TextNormalizer#

class scikitplot.corpus.TextNormalizer(config=None)[source]#

Pipeline component that populates normalized_text on CorpusDocument instances.

Parameters:

configNormalizerConfig or None, optional: Normalisation settings. None uses defaults.

Parameters:

config (NormalizerConfig | None)

See also

scikitplot.corpus._schema.CorpusDocument: The normalised normalized_text field.
scikitplot.corpus._enrichers._nlp_enricher.NLPEnricher: Downstream component that tokenises normalized_text.

Notes

User note: Insert this component between the filter and embedding stages:

source → reader → chunker → filter → **normalizer** → embedder

If normalized_text is already set on a document (e.g., by a reader that does its own cleaning), this component skips it unless overwrite=True is passed to normalize_documents.

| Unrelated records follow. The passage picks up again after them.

(** The body of a snapshot; [body] is [None] for NULL. *)
Definition policy_reply (is_i2c : bool) (s : policy_snapshot) (body : option (list Z)) (body_capacity : Z)
    : bvstk_status_t * option (list Z) * Z :=
  let white := snap_white s in
  let black := snap_black s in
  let max := if is_i2c then I2C_CFG_RULES_MAX else MDIO_CFG_RULES_MAX in
  let rule_size := if is_i2c then 2 else 5 in
  if (max <? white) || (max <? black) then (BVSTK_ERR_RANGE, body, 0)
  else
    let n := 5 + (white + black) * rule_size in
    match body with
    | None => (BVSTK_ERR_RANGE, body, 0)
    | Some b =>
        if (body_capacity <? n) || (BVSTK_DCP2_MAX_PAYLOAD - 6 <? n) then (BVSTK_ERR_RANGE, body, 0)
        else
          let b := b.[0 <- u8 (snap_mode s)] in
          let b := bvstk_dcp2_write_be16 b 1 (u16 white) in
          let b := bvstk_dcp2_write_be16 b 3 (u16 black) in
          let b := write_rules (Z.to_nat (white + black)) s rule_size b 5 0 in
          (BVSTK_OK, Some b, u16 n)
    end.

(** The call a policy request makes. *)
Definition request_policy_call (is_i2c i2c mdio : bool) (request : bvstk_dcp2_request_t) (device_id : Z)
    : ST board bvstk_status_t :=
  let op := rq_opcode request in
  let lst := body_at request 1 in
  if op =? BVSTK_DCP2_OP_I2C_POLICY_SET then
    if is_i2c then on_i2c (bvstk_i2c_master_service_set_policy i2c device_id lst)
    else on_mdio (bvstk_mdio_service_set_policy mdio device_id lst)
  else if op =? BVSTK_DCP2_OP_I2C_POLICY_CLEAR then
    if is_i2c then on_i2c (bvstk_i2c_master_service_rule_clear_list i2c device_id lst)
    else on_mdio (bvstk_mdio_service_rule_clear_list mdio device_id lst)
  else if is_i2c then
    let reg := body_at request 2 in
    let value := body_at request 3 in
    on_i2c
      (if op =? BVSTK_DCP2_OP_I2C_POLICY_RULE_DELETE then
         bvstk_i2c_master_service_rule_remove i2c device_id lst reg value
       else if lst =? 0 then bvstk_i2c_master_service_rule_allow i2c device_id reg value
       else bvstk_i2c_master_service_rule_deny i2c device_id reg value)
  else
    let reg := body_at request 2 in
    let value := bvstk_dcp2_read_be16 (rq_body request) 3 in
    let mask := bvstk_dcp2_read_be16 (rq_body request) 5 in
    on_mdio
      (if op =? BVSTK_DCP2_OP_I2C_POLICY_RULE_DELETE then
         bvstk_mdio_service_rule_remove mdio device_id lst reg value mask
       else bvstk_mdio_service_rule_add mdio device_id lst reg value mask).

(** The number of body bytes an operation takes. *)
Definition policy_expected (is_i2c : bool) (op : Z) : Z :=
  let rule_size := if is_i2c then 2 else 5 in
  if op =? BVSTK_DCP2_OP_I2C_POLICY_GET then 1
  else if (op =? BVSTK_DCP2_OP_I2C_POLICY_RULE_ADD) || (op =? BVSTK_DCP2_OP_I2C_POLICY_RULE_DELETE)
  then 2 + rule_size else 2.

(** [body_size] is false for a NULL pointer, [request] and [body] are [None]
    for NULL; the last two results are what is stored at [body] and
    [*body_size]. *)
Definition bvstk_dcp2_process_policy (i2c mdio : bool) (request : option bvstk_dcp2_request_t)
    (body : option (list Z)) (body_capacity : Z) (body_size : bool)
    : ST board (bvstk_status_t * option (list Z) * Z) :=
  if negb body_size then st_ret (BVSTK_ERR_MALFORMED, body, 0)
  else
    match request with
    | None => st_ret (BVSTK_ERR_MALFORMED, body, 0)
    | Some rq =>
        let is_i2c := rq_service rq =? BVSTK_DCP2_SERVICE_I2C in
        let op := rq_opcode rq in
        if negb is_i2c && negb (rq_service rq =? BVSTK_DCP2_SERVICE_MDIO) then
          st_ret (BVSTK_ERR_UNSUPPORTED, body, 0)
        else if (op <? BVSTK_DCP2_OP_I2C_POLICY_SET) || (BVSTK_DCP2_OP_I2C_POLICY_CLEAR <? op) then
          st_ret (BVSTK_ERR_UNSUPPORTED, body, 0)
        else if negb (bool_decide (is_Some (rq_body rq))) || negb (rq_body_size rq =? policy_expected is_i2c op) then
          st_ret (BVSTK_ERR_MALFORMED, body, 0)
        else if negb (op =? BVSTK_DCP2_OP_I2C_POLICY_GET) && (1 <? body_at rq 1) then
          st_ret (BVSTK_ERR_MALFORMED, body, 0)
        else if (if is_i2c then 127 else 31) <? body_at rq 0 then st_ret (BVSTK_ERR_RANGE, body, 0)
        else
          let! d := policy_device is_i2c i2c mdio (body_at rq 0) in
          let device_id := default 0 (snd d) in
          if negb (is_ok (fst d)) then st_ret (policy_status (fst d), body, 0)
          else if op =? BVSTK_DCP2_OP_I2C_POLICY_GET then
            let! r := policy_snapshot_of is_i2c i2c mdio device_id in
            match r with
            | (BVSTK_OK, Some s) => st_ret (policy_reply is_i2c s body body_capacity)
            | (status, _) => st_ret (policy_status status, body, 0)
            end
          else
            let! status := request_policy_call is_i2c i2c mdio rq device_id in
            st_ret (policy_status status, body, 0)
    end.

(** The call the I2C and MDIO handlers make with their array and size. *)
Definition process_policy (control : option bvstk_control_api_t) (request : bvstk_dcp2_request_t)
    (body : list Z) (body_capacity : Z) : ST board reply :=
  let! r := bvstk_dcp2_process_policy (negb (absent api_i2c control)) (negb (absent api_mdio control))
    (Some request) (Some body) body_capacity true in
  let '(status, out, size) := r in st_ret (status, default body out, size).
(* ===== verification/Dcp2ControlSafety.v ===== *)
(** * Dcp2ControlSafety: what DCP2 requests can do and what they are answered

    Memory requests touch exactly the requested words that lie in a window of
    the programmable logic; a policy snapshot is read back from its encoding;
    every request is answered by one well-formed response frame. *)
From stdpp Require Import prelude.
From Stdlib Require Import ZArith Lia.
From S2P Require Import Prelude Platform PlAccess I2cDevices ConfigValidate I2cPolicy I2cCache I2cMasterService.
From S2P Require Import MdioService PlService SpiCore Dcp2Codec ControlApi Dcp2Control.
Local Open Scope Z_scope.

(** ** Words of the windows *)

(** A word of one of the windows: aligned and inside. *)
Definition pl_word (a : Z) : bool :=
  (a mod 4 =? 0) &&
  existsb (fun d => (rd_physical_base d <=? a) && (a + 4 <=? rd_physical_base d + rd_size d)) regions.

Lemma pl_word_spec a : pl_word a = true <->
  a mod 4 = 0 /\ exists r, 0 <= r < 8 /\
    rd_physical_base (regions.[r]) <= a /\ a + 4 <= rd_physical_base (regions.[r]) + rd_size (regions.[r]).
Proof.
  unfold pl_word. rewrite andb_true_iff, Z.eqb_eq, existsb_exists. split; intros [Ha H]; (split; [done|]).
  - destruct H as (d & Hd & Hin). apply list_elem_of_In, list_elem_of_lookup in Hd as [i Hi].
    apply andb_true_iff in Hin as [H1 H2]. exists (Z.of_nat i).
    assert (i < 8)%nat by (apply lookup_lt_Some in Hi; exact Hi). split; [lia|].
    unfold aget. rewrite Nat2Z.id, (list_lookup_total_correct _ _ _ Hi). lia.
  - destruct H as (r & Hr & Hin). exists (regions.[r]). split.
    + apply list_elem_of_In, aget_in. exact Hr.
    + apply andb_true_iff. lia.
Qed.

Developer note: This class is stateless and thread-safe. All mutable state lives in the documents being processed.

Examples

>>> from scikitplot.corpus._normalizers._text_normalizer import (
...     TextNormalizer,
... )
>>> normalizer = TextNormalizer()
>>> # doc = CorpusDocument(text="The  ﬁrst  compu-\\nter.", ...)
>>> # docs = normalizer.normalize_documents([doc])
>>> # docs[0].normalized_text == "The first computer."

normalize(text)[source]#

Normalise a single string using only the steps in config.steps.

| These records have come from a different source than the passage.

Lemma cstr_prefix s j : 0 <= j < alen s -> s.[j] = 0 -> (forall m, 0 <= m < j -> s.[m] <> 0) -> cstr s = prefix j s.
Proof.
  revert j. induction s as [|c s IH]; intros j Hj Hz Hall; [unfold alen in Hj; cbn in Hj; lia|].
  cbn [cstr]. destruct (decide (j = 0)) as [->|Hne].
  - change (c = 0) in Hz. by subst c.
  - assert (c <> 0) as Hc by (apply (Hall 0); lia). rewrite (proj2 (Z.eqb_neq c 0) Hc).
    assert (forall m, 0 <= m -> s.[m] = (c :: s).[m + 1]) as Hsh.
    { intros m Hm. unfold aget. by replace (Z.to_nat (m + 1)) with (S (Z.to_nat m)) by lia. }
    unfold prefix. replace (Z.to_nat j) with (S (Z.to_nat (j - 1))) by lia. cbn [take]. f_equal.
    unfold alen in Hj. cbn [length] in Hj. apply IH; [unfold alen; lia| |].
    + rewrite Hsh by lia. by replace (j - 1 + 1) with j by lia.
    + intros m Hm. rewrite Hsh by lia. apply Hall. lia.
Qed.

(** A valid name: 1 to 31 allowed characters and a terminator. *)
Lemma name_valid_spec s : name_valid (Some s) = true ->
  0 < alen (cstr s) < BVSTK_CACHE_NAME_MAX /\ Forall (fun c => c <> 0 /\ name_char c = true) (cstr s).
Proof.
  unfold name_valid. destruct (s.[0] =? 0) eqn:E0; [done|]. bsimp. rewrite name_scan_spec by lia.
  intros (j & Hj & Hz & Hall). change (Z.of_nat (Z.to_nat BVSTK_CACHE_NAME_MAX)) with BVSTK_CACHE_NAME_MAX in Hj.
  assert (j < alen s) by (apply (aget_range s j 0); [lia|done|done]).
  assert (j <> 0) by congruence.
  assert (cstr s = prefix j s) as -> by (apply cstr_prefix; [lia|done|intros m Hm; by apply Hall]).
  rewrite alen_prefix by lia. split; [lia|]. apply Forall_forall. intros c Hc.
  apply elem_of_prefix in Hc as (i & Hi & <-); [by apply Hall|lia].
Qed.

Lemma strcpy_name_ok s : name_valid (Some s) = true ->
  name_valid (Some (strcpy_name s)) = true /\ cstr (strcpy_name s) = cstr s.
Proof.
  intros Hv. apply name_valid_spec in Hv as [Hl Hc]. unfold strcpy_name. set (c := cstr s) in *.
  set (t := c ++ fill (BVSTK_CACHE_NAME_MAX - alen c) 0).
  assert (alen t = BVSTK_CACHE_NAME_MAX) as Ht.
  { unfold t, alen in *. rewrite length_app. unfold fill. rewrite length_replicate. lia. }
  assert (forall m, 0 <= m < alen c -> t.[m] = c.[m]) as Hget.
  { intros m Hm. unfold t, aget, alen in *. apply lookup_total_app_l. lia. }
  assert (t.[alen c] = 0) as Hend.
  { unfold t, aget, alen in *. rewrite Nat2Z.id, lookup_total_app_r by lia.
    rewrite Nat.sub_diag. unfold fill. apply lookup_total_replicate_2. lia. }
  assert (forall m, 0 <= m < alen c -> t.[m] <> 0 /\ name_char (t.[m]) = true) as Hall.
  { intros m Hm. rewrite Hget by done. rewrite Forall_forall in Hc. apply Hc, aget_in. done. }
  split.
  - unfold name_valid. rewrite (proj2 (Z.eqb_neq (t.[0]) 0)) by (apply Hall; lia).
    apply name_scan_spec; [done|]. exists (alen c).
    change (Z.of_nat (Z.to_nat BVSTK_CACHE_NAME_MAX)) with BVSTK_CACHE_NAME_MAX.
    split; [lia|]. split; [done|]. intros m Hm. apply Hall. lia.
  - rewrite (cstr_prefix t (alen c)); [|lia|done|intros m Hm; by apply Hall].
    unfold t, prefix, alen. rewrite Nat2Z.id. apply take_app_length.
Qed.

(** ** Well-formed entries and devices *)

Record entry_ok (e : bvstk_cache_entry_t) : Prop := {
  eo_name : name_valid (Some (en_id e)) = true;
  eo_width : 1 <= en_width_bits e <= 64;
  eo_source : 0 <= en_source e <= BVSTK_CACHE_SOURCE_DEVICE;
  eo_valid : (en_valid e = 1 /\ 0 <= en_value e < 2 ^ en_width_bits e) \/
             (en_valid e = 0 /\ en_value e = 0 /\ en_source e = BVSTK_CACHE_SOURCE_UNKNOWN /\ en_updated_ms e = 0)
}.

Unlike normalize_text, this method:

Applies steps selectively — only those listed in self.config.steps are executed, in that order.
Returns "" for empty input rather than None.
Never returns None — callers that need the min-length guard should use normalize_text directly.

Parameters:

textstr: Raw text to normalise.

Returns:

str: Normalised text, or "" if text is empty or becomes empty after normalisation.

Parameters:

text (str)

Return type:

str

Examples

>>> n = TextNormalizer(NormalizerConfig(steps=["unicode"]))
>>> "\\ufb01" not in n.normalize("fi\\ufb01rst")
True
>>> n2 = TextNormalizer(NormalizerConfig(steps=["whitespace"]))
>>> "   " not in n2.normalize("Hello   world")
True
>>> TextNormalizer(NormalizerConfig()).normalize("")
''

normalize_documents(documents, *, overwrite=False)[source]#

Normalise text for a batch of CorpusDocument instances.

Parameters:

documentsSequence[CorpusDocument]: Documents to normalise. Not mutated — new instances are returned via doc.replace().
overwritebool, optional: If True, re-normalise even if normalized_text is already set. Default False.

Returns:

list[CorpusDocument]: New document instances with normalized_text populated.

Parameters:

documents (Sequence[Any])
overwrite (bool)

Return type:

list[Any]